Requirement ->
Report the count of lines below that include "None", without any other text.
Start of Input data
(** The header [_fillMinMaxData] leaves for the header [h] and the buffers
    [b]; [None] when the call is undefined. *)
Definition header_after (D : IntensityLimitsDecl) (T : COORDTYPE)
    (h : e57.Data3D) (b : e57.Data3DPointsData_t) : option e57.Data3D :=
  match _fillMinMaxData D T {| ioData3DHeader := h; inBuffers := b; reads := [] |} with
  | Some (_, s') => Some (ioData3DHeader s')
  | None => None
  end.

(** The type of the elements of a buffer. *)
Definition element_type (T : COORDTYPE) (id : BufferId) : COORDTYPE :=
  match id with
  | Intensity | TimeStamp => double
  | _ => T
  end.

(** An element converted to the type of the header bound it is compared
    with. *)
Definition as_bound (T : COORDTYPE) (id : BufferId) (v : spec_float) : spec_float :=
  to_double (element_type T id) v.

(** Every element the call reads exists and is a finite value of its
    type. *)
Definition finite_input (D : IntensityLimitsDecl) (T : COORDTYPE) (s : State) : Prop :=
  forall id i,
    In id (scanned_buffers D T (ioData3DHeader s)) ->
    0 <= i < e57.pointCount (ioData3DHeader s) ->
    exists v, peek (buffer_of id (inBuffers s)) i = Some v
              /\ is_value (element_type T id) v = true
              /\ is_finite v = true.

(** [x] is a sample of the buffers [ids]: an element with an index from
    [0] to [n - 1], converted to [double]. *)
Definition is_sample (T : COORDTYPE) (b : e57.Data3DPointsData_t) (ids : list BufferId) (n : Z)
    (x : spec_float) : Prop :=
  exists id i v, In id ids /\ 0 <= i < n /\ peek (buffer_of id b) i = Some v /\ x = as_bound T id v.

(** [lo] and [hi] are the least and the greatest sample of the buffers
    [ids]. *)
Definition exact_bounds (T : COORDTYPE) (b : e57.Data3DPointsData_t) (ids : list BufferId) (n : Z)
    (lo hi : spec_float) : Prop :=
  is_sample T b ids n lo /\ is_sample T b ids n hi /\
  forall x, is_sample T b ids n x -> SFleb lo x = true /\ SFleb x hi = true.

(** The fields of a header that are not bounds. *)
Definition same_outside_bounds (h h' : e57.Data3D) : Prop :=
  let p := e57.pointFields h in
  let p' := e57.pointFields h' in
  e57.pointCount h' = e57.pointCount h
  /\ e57.cartesianXField p' = e57.cartesianXField p
  /\ e57.cartesianYField p' = e57.cartesianYField p
  /\ e57.cartesianZField p' = e57.cartesianZField p
  /\ e57.sphericalRangeField p' = e57.sphericalRangeField p
  /\ e57.sphericalAzimuthField p' = e57.sphericalAzimuthField p
  /\ e57.sphericalElevationField p' = e57.sphericalElevationField p
  /\ e57.intensityField p' = e57.intensityField p
  /\ e57.timeStampField p' = e57.timeStampField p
  /\ e57.pointRangeNodeType p' = e57.pointRangeNodeType p
  /\ e57.angleNodeType p' = e57.angleNodeType p
  /\ e57.timeNodeType p' = e57.timeNodeType p.

(** ** The facade [e57::Writer]

    Every method forwards to the implementation object [impl_]; the
    implementation and the writer it hands out are outside this file.  A
    method is a program over the calls it makes on them, run against any
    handler of those calls. *)

(** [static_cast<size_t>( x )] for an [int64_t], [size_t] having 64 bits,
    and [static_cast<int64_t>( x )] for a [size_t]. *)
Definition static_cast_size_t (x : Z) : Z := x mod 2 ^ 64.

Definition static_cast_int64_t (x : Z) : Z := (x + 2 ^ 63) mod 2 ^ 64 - 2 ^ 63.

Definition int64_t (x : Z) : Prop := - 2 ^ 63 <= x < 2 ^ 63.

Definition size_t (x : Z) : Prop := 0 <= x < 2 ^ 64.

Section Facade.

(** The image header, the two enumerations of an image and the handle of
    the compressed vector writer are declared outside this file; a pointer
    is its address. *)
Variables Image2D Image2DType Image2DProjection CompressedVectorWriter : Type.

(** The calls of the facade, each with the type of what it returns.  A
    header passed by reference comes back as the callee left it. *)
Inductive Call : Type -> Type :=
| impl_NewImage2D (image2DHeader : Image2D) : Call (Z * Image2D)
| impl_WriteImage2DData (imageIndex : Z) (imageType : Image2DType)
    (imageProjection : Image2DProjection) (buffer : Z) (start : Z) (count : Z) : Call Z
| impl_NewData3D (data3DHeader : e57.Data3D) : Call (Z * e57.Data3D)
| impl_SetUpData3DPointsData (dataIndex : Z) (pointCount : Z) (T : COORDTYPE)
    (buffers : e57.Data3DPointsData_t) : Call CompressedVectorWriter
| dataWriter_write (dataWriter : CompressedVectorWriter) (recordCount : Z) : Call unit
| dataWriter_close (dataWriter : CompressedVectorWriter) : Call unit.

Inductive AnyCall : Type :=
| any {X} (c : Call X).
End of Input data
Exercise result ->
2